_TASK GOAL:_
Go through the data below and report how many lines contain "does"; the reply holds only that number.

_EXTRACTED MATERIAL:_
· · · · · · ·

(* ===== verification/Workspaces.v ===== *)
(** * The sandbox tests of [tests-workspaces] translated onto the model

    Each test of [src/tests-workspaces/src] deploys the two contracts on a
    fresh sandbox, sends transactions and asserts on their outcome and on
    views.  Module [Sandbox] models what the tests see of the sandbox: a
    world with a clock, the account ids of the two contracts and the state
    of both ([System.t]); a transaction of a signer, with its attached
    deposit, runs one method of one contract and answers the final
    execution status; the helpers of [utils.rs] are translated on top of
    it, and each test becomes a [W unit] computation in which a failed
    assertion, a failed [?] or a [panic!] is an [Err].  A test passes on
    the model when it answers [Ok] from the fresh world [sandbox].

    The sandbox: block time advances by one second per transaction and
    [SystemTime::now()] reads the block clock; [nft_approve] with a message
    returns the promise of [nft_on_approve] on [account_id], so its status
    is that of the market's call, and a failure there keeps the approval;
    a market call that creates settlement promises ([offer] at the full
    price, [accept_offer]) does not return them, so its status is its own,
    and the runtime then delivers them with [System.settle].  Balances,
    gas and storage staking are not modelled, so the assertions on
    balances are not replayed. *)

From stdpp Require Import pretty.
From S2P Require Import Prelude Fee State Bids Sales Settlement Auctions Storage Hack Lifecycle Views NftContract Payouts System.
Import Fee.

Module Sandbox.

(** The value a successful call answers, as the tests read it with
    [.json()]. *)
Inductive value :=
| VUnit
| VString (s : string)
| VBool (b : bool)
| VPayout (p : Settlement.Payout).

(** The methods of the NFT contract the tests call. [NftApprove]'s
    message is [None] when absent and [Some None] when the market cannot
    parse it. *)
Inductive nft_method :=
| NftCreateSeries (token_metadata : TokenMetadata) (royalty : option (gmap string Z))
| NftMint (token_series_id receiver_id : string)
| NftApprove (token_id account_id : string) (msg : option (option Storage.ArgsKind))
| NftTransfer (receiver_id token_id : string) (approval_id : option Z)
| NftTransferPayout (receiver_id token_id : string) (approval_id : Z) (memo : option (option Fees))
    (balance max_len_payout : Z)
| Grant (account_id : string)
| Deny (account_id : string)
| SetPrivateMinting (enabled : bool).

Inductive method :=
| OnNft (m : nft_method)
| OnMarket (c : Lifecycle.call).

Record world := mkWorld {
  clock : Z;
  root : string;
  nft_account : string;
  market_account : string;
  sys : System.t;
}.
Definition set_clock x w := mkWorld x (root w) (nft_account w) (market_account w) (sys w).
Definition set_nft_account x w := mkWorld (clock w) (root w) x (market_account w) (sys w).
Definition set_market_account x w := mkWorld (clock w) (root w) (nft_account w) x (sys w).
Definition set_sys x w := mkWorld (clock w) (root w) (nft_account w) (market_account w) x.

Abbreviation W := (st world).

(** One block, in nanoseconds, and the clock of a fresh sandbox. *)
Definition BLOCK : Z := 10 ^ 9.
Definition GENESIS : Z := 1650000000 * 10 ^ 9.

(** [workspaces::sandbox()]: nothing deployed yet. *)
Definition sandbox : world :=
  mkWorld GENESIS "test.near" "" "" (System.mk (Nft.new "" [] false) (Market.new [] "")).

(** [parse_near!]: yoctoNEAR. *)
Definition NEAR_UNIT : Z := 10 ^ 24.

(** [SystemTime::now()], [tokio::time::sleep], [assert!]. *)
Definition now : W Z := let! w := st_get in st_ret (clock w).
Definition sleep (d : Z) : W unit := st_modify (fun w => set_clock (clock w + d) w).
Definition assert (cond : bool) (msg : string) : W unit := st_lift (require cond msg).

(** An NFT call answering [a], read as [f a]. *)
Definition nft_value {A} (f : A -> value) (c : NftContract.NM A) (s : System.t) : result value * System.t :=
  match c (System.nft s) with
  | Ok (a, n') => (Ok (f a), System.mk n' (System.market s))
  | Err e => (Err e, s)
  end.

· · · · · · ·

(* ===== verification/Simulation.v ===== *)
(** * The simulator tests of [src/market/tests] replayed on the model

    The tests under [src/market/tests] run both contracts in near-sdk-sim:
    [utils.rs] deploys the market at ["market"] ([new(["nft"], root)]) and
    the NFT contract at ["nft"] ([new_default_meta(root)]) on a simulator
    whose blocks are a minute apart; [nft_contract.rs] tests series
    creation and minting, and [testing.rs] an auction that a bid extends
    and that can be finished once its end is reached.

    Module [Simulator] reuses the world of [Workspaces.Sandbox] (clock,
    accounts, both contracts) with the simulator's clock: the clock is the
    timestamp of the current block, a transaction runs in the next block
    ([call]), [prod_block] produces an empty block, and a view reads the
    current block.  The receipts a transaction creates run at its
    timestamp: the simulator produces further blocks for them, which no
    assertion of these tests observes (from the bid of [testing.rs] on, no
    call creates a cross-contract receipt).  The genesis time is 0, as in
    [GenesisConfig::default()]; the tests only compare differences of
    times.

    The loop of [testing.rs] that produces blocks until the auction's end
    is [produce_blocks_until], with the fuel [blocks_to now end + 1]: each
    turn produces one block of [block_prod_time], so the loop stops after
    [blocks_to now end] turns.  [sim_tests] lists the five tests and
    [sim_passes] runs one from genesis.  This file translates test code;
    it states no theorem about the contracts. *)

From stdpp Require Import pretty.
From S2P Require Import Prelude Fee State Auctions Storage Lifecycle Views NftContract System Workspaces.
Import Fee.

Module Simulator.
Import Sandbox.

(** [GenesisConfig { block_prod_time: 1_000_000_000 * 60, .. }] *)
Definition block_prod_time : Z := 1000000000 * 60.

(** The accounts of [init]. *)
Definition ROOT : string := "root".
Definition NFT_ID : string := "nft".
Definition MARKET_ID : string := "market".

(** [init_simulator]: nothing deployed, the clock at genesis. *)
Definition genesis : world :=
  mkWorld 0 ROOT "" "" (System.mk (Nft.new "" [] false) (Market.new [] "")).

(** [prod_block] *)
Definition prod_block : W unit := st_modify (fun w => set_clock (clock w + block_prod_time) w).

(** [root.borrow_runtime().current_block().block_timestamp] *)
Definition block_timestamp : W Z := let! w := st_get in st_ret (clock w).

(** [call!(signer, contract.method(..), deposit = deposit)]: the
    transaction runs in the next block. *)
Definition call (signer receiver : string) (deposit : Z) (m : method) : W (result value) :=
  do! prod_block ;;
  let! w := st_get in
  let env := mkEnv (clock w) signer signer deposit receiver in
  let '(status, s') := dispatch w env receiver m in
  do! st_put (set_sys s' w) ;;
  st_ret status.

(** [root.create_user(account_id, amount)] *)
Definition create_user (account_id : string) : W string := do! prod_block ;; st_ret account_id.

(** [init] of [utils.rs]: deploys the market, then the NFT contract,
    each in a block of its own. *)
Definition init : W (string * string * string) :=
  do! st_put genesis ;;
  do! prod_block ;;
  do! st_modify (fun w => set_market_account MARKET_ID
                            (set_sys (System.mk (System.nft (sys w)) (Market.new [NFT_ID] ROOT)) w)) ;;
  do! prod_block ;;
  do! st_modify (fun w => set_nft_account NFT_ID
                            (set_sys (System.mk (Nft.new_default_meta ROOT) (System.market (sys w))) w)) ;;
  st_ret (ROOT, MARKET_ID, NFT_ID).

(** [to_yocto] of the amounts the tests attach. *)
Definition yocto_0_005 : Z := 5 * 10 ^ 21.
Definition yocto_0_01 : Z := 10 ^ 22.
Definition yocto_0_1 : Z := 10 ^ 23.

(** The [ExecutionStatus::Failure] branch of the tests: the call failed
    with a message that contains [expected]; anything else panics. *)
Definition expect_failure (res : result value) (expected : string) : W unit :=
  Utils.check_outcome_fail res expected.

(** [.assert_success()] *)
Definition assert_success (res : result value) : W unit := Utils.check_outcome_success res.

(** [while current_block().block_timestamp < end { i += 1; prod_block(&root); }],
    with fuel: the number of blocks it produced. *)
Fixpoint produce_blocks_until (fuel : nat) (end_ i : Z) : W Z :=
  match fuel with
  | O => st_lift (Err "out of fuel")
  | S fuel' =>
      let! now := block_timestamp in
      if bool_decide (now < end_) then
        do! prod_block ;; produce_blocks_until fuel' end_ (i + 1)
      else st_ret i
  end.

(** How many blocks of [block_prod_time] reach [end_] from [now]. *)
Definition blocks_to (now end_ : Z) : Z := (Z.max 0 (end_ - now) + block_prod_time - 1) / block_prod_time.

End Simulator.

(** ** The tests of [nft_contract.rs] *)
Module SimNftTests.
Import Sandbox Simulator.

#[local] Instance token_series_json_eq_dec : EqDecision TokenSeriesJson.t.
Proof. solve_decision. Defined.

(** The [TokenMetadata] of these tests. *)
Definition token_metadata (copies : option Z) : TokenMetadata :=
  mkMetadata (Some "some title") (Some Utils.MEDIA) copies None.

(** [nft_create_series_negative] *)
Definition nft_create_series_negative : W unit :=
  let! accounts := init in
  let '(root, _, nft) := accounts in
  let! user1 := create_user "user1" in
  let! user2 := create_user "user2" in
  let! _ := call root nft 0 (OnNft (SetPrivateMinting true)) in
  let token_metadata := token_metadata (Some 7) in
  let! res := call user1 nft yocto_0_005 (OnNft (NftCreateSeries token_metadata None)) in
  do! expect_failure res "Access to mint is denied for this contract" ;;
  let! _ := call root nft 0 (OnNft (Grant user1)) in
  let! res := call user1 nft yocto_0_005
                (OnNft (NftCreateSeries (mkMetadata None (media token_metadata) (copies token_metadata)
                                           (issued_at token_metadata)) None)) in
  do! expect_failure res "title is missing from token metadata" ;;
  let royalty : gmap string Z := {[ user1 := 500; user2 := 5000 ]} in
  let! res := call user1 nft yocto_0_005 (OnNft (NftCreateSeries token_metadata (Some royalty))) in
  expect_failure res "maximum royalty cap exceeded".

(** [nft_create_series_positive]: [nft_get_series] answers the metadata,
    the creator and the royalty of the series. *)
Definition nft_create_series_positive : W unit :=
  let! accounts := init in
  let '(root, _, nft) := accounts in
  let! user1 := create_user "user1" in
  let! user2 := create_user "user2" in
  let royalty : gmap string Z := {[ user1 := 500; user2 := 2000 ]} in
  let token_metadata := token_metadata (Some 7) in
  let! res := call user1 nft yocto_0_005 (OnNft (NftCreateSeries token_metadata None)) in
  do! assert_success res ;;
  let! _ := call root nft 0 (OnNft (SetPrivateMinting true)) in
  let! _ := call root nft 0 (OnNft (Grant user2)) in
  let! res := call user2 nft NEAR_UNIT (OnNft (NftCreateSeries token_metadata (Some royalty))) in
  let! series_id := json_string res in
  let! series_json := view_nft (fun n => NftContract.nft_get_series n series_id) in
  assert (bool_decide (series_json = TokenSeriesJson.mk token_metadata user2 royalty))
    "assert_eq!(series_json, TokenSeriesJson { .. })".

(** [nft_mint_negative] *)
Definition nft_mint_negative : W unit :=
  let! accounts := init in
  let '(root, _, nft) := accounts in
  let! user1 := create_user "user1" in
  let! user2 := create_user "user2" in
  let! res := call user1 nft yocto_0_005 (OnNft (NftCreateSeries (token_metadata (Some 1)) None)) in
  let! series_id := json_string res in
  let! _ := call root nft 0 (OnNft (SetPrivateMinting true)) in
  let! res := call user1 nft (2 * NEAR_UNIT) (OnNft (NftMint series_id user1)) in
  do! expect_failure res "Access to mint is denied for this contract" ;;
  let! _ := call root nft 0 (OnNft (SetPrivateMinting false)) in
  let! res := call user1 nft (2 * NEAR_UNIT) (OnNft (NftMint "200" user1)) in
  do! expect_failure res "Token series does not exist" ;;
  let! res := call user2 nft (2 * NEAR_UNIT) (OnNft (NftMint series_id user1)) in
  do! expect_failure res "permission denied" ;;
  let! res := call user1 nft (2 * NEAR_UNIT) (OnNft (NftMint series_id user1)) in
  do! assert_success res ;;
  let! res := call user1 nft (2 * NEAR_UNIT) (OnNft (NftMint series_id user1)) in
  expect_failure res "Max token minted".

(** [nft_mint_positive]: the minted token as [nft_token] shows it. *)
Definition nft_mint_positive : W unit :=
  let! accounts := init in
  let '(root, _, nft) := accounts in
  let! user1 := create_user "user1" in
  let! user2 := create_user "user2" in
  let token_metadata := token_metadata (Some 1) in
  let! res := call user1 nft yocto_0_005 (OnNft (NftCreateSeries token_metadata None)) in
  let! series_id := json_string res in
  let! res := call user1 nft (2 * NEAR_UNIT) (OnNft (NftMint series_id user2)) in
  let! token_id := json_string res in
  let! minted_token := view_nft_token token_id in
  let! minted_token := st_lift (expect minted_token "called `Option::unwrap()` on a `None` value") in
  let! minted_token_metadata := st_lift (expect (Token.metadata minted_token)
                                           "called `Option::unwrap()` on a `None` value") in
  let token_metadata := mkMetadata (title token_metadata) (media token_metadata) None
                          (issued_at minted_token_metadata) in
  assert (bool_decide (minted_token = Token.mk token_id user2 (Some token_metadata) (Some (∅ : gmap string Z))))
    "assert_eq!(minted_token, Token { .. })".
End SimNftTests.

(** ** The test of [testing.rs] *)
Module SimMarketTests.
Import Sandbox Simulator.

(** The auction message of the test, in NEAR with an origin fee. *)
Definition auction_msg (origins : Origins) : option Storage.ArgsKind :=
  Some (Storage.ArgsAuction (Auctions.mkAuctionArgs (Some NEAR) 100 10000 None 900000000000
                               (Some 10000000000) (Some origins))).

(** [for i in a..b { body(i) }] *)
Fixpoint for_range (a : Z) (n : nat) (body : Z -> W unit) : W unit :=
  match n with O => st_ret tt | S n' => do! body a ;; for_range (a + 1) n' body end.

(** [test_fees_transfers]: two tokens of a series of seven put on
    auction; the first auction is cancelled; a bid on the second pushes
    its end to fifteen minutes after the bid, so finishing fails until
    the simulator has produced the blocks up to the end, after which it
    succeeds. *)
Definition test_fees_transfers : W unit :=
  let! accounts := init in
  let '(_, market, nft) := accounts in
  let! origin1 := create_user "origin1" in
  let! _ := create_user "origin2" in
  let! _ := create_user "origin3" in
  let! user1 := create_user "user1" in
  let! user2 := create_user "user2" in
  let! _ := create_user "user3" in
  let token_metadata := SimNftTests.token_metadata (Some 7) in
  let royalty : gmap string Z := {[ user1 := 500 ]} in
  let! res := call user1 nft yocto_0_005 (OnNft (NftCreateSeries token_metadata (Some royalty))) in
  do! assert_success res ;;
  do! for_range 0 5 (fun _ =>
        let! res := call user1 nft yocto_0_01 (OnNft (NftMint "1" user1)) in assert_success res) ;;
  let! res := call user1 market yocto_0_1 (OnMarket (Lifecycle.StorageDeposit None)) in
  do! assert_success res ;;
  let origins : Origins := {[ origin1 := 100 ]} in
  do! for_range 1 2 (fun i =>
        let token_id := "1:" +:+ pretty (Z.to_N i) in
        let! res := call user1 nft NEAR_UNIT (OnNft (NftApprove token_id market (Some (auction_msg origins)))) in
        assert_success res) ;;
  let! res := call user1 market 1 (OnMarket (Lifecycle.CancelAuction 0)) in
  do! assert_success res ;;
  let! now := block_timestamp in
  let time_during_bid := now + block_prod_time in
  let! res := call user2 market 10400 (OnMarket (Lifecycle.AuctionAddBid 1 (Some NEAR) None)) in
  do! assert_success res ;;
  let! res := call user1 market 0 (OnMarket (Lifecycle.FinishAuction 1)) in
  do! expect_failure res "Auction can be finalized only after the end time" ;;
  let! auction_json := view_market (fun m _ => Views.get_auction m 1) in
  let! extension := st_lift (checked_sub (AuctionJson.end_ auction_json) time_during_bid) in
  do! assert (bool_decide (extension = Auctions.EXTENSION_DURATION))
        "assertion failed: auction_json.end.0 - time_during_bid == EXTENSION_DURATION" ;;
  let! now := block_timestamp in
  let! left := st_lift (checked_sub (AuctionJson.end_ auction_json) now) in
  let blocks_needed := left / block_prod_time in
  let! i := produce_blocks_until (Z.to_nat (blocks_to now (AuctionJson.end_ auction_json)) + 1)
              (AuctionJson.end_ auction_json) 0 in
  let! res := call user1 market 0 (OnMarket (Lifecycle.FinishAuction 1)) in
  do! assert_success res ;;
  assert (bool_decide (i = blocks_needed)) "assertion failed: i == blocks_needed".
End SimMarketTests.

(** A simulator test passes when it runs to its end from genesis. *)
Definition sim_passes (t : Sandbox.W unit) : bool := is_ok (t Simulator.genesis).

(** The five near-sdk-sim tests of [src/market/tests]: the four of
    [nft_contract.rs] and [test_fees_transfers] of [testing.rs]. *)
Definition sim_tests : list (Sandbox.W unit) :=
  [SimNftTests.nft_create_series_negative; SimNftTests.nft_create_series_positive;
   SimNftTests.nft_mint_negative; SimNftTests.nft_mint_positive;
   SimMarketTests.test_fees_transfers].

· · · · · · ·

_SOLUTION FOR THIS PROBLEM:_
2